WORK ITEM
The word "written" occurs in some of the lines below; copy each of those lines.

DATA TO USE
*** Begin section ***

(* ===== verification/Prelude.v ===== *)
(** * The kernel: a verification development

    The program is a small operating-system kernel for 64-bit RISC-V under
    src/src/kern: a page allocator and heap, Sv39 virtual memory, cooperative
    threads with condition variables and locks, a timer, interrupt and exception
    dispatch, a serial port, a VirtIO block device, a file system, I/O objects
    with formatted output, an ELF loader, processes and system calls; the program
    that builds its disk images (src/src/util/mkfs.c); and user programs
    (src/src/user).  This library models the C code as executable definitions and
    proves the properties on which each part relies in the others, up to the run of
    the whole kernel from power-on to the first instruction of the first program
    ([Main.main_boots]).

    ** Parts, files and sources

    - [Prelude]: machine integers with their wrap-around, the outcome and state
      monad, lists of bytes, the shared tactics.
    - [Uart] (uart.c): the ring buffers, the driver, and the driver with its
      interrupt routine as an interleaving of single memory accesses.
    - [PhysMem] (memory.c page pool, ezheap.c): a free list threaded through
      memory, and the bump allocator [kmalloc].
    - [PageTable] (memory.c, memory.h): page-table entries, [walk_pt], mapping,
      protection, page faults, pointer checks, switching, unmapping and reclaiming
      spaces.
    - [KernelMap] (memory.c): [memory_init] and the kernel's own map.
    - [UserMem]: the bytes of user memory, behind the page tables of a space; what a
      space does not notice.
    - [Teardown], [Reclaim] (memory.c): what unmapping a program and giving up a space
      free and leave.
    - [Clone] (memory.c): [memory_space_clone], the copy of a space for fork.
    - [Thread], [ThreadSpec] (thread.c, thread.h): thread lists, the scheduler
      and every thread operation; its invariant, its steps, its refinement to
      queues.
    - [ThreadSpace]: the running thread is in the address space of its process.
    - [Lock] (lock.h): locks over the scheduler, and threads that use one.
    - [Timer] (timer.c, timer.h): the sleep list and the timer interrupt.
    - [Intr] (intr.c, plic.c): the interrupt controller and the dispatch.
    - [CString] (string.c): memory and string functions, formatting.
    - [Io] (io.h, io.c): I/O objects, memory-backed objects, the terminal; the
      contract of an object as classes.
    - [Device] (device.c): the device registry.
    - [Virtio] (virtio.c, virtio.h), [Vioblk] (vioblk.c): feature negotiation,
      queues, and the block device driver.
    - [Kfs], [KfsSpec] (kfs.c, fs.h): the file system over any disk.
    - [Mkfs] (src/src/util/mkfs.c): the host program that builds an image.
    - [Storage]: the file system on the block device driver.
    - [Elf] (elf.c): the loader.
    - [Process] (process.c, syscall.c): descriptor tables and system calls.
    - [Fork], [Exit] (process.c, syscall.c): fork and the end of a process across
      processes, threads and memory.
    - [Boot] (main.c, process.c): the initialisation calls, the first program, exec.
    - [Attach] (main.c, uart.c, virtio.c): the loops that attach the devices.
    - [Main] (main.c): [main] on the state of the whole machine.
    - [Types]: the types of the state, kept by every system call.
    - [Console] (console.c, halt.c, the polled half of uart.c).
    - [Excp] (excp.c): exceptions of user programs.
    - [User] (src/src/user): the user programs on the system calls.

    A definition has the name of the function it models ([f_main] for the [main] of
    the user program f); a helper for a loop or
    for the common part of several functions has a comment.  The comment before
    a record says which variables or members its fields are.

    ** How C is modelled

    - A [w]-bit integer is a [Z]; an operation that can leave its range is
      followed by [u8] ... [u64], [s32] or [s64].
    - [M St A] is code on a state [St]: it returns ([Ok]), panics ([Panic]),
      halts ([Halt]), does what C leaves undefined, such as an access outside
      an object ([Undef]), or has used up the iterations of a loop ([Fuel]).
    - Memory is a map from the addresses of 64-bit words to words ([kmem]); user
      memory is the bytes of the frames the page tables of a space lead to.
      Structures of the scheduler, the timer, processes and drivers are functions
      from addresses to records.  A buffer passed to a function is a list of bytes.
    - A context switch ends the model of an operation: the thread that called it
      continues with the second half ([suspend_in], [join_any_resumed],
      [lock_retry]) when it is next scheduled.  A system call ends with a value, with
      its thread suspended, or in user mode at a new program's entry point
      ([sysret]).  Interleavings of whole
      operations are step relations ([ThreadSpec.step], [Lock.lstep],
      [Types.sys_step], the steps
      of [Timer]); [UartSteps.step] interleaves single accesses, since the
      interrupt routine runs between any two of them.
    - The structure of a process is shared by process.c and thread.c: the scheduler's
      view of its address space ([proc_mtag]) and the member [mtag] are written
      together ([set_mtag]), and [Types] shows that they agree.
    - Loops over an index run over [range] and need no bound.  Other loops take
      fuel, and the theorems that say an operation returns show how much is
      enough: the length of the format for [vgprintf], 40 digits for
      [format_int], the length of the buffer for [ioread_full] and [iowrite],
      the number of alarms for the timer, the number of blocks touched for
      file-system and device transfers, the length of the line for line
      editing, the number of polls the port needs for the console, and one round more
      than the array has characters for the lines user programs read.
    - Code outside the C files is a parameter: the block device
      ([BlockDev] with the laws [BlockHw]), the serial port ([Com0] with
      [Polled16550], and arguments for what a status register reads), an I/O
      object below the terminal or the file system ([Source], [Sink],
      [Terminal], [Seekable], [Writable]), interrupt service routines, and the
      open functions of devices; for a user program, the system calls ([Syscalls]
      with [Recorder] and [UserTerminal]).  Each class has an instance: memory-backed
      objects, the block device driver and the block device of a board for
      [Seekable], a tape for [Terminal] and [UserTerminal], a memory disk for
      [BlockHw], a port for [Polled16550].

    ** What the theorems show

    - The whole kernel: from power-on, with a disk that mkfs built, [main] ends in the
      first program in user mode; the loops attach each device under its name;
      system calls, interrupts and time keep the state well typed.
    - Memory: allocations are disjoint and aligned; mapping a page changes exactly that
      page and keeps spaces isolated; [memory_init] gives the kernel the map it needs;
      a clone has the parent's bytes in frames of its own; unmapping and reclaiming
      free exactly what the space owned.
    - Scheduling: in every reachable state each thread is in the list its state
      says and no assertion fails; operations refine queues; the active address space
      is that of the running thread's process; a lock has at most
      one holder; no alarm is missed.
    - Devices: the serial driver loses and reorders no byte in either direction;
      block reads and writes transfer exactly the bytes asked for.
    - Files: reads, writes, opens and their round trip, over any disk and over
      the block device driver; the files of an image the builder writes are read
      back from it.
    - Text: numbers are printed as digits that read back, [snprintf] never
      writes past its buffer, line endings are normalised, lines are edited in
      their buffer.
    - Programs: the loader puts every segment where its header says; exec leaves
      exactly the new program mapped; descriptors
      name the object they were opened on; fork shares them and copies the space; exit
      gives everything back; page faults and system calls resume the program; what the
      user programs print and how they read lines.
    - Some theorems state behaviour that a caller would not expect, such as
      [Process.descriptor_out_of_bounds], [Boot.exec_failure_unmaps] or
      [User.read_line_spec]; their comments say so.

    ** Not modelled

    - start.s, trapasm.s, thrasm.s, syscall.S and the control-register instructions: the
      registers the C code depends on (satp, the interrupt-enable bit, the registers
      [sret] takes) are fields or results of the model, and the context switch is the
      change of the running thread.  The copy of the trap frame onto the child's stack
      in [_thread_finish_fork] is not modelled.
    - main_shell.c, an earlier [main] that calls a function the kernel no longer has,
      and the test programs of kernel and user code.
    - The user's string.c and io.c, which repeat the kernel's; ls.c, which calls the
      kernel's allocator.
    - [halt_success] and [halt_failure], stores to the test device: they are the
      outcomes [Halt] and [Panic].
    - Trace and debug output, which is compiled out. *)

From Stdlib Require Export ZArith Lia.
From stdpp Require Export base list gmap strings.

#[global] Open Scope Z_scope.

(** * Machine integers

    A [w]-bit unsigned C integer is a [Z] in [0, 2^w); every operation of the
    source that can leave the range is followed by the wrap-around written
    here.  [s32] and [s64] are the two's-complement readings. *)

Definition u8 (z : Z) : Z := z mod 256.
Definition u16 (z : Z) : Z := z mod 65536.
Definition u32 (z : Z) : Z := z mod 4294967296.
Definition u64 (z : Z) : Z := z mod 18446744073709551616.
Definition s32 (z : Z) : Z := (z + 2147483648) mod 4294967296 - 2147483648.
Definition s64 (z : Z) : Z :=
  (z + 9223372036854775808) mod 18446744073709551616 - 9223372036854775808.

*** End section ***

ANSWER SPACE
      view of its address space ([proc_mtag]) and the member [mtag] are written
    source that can leave the range is followed by the wrap-around written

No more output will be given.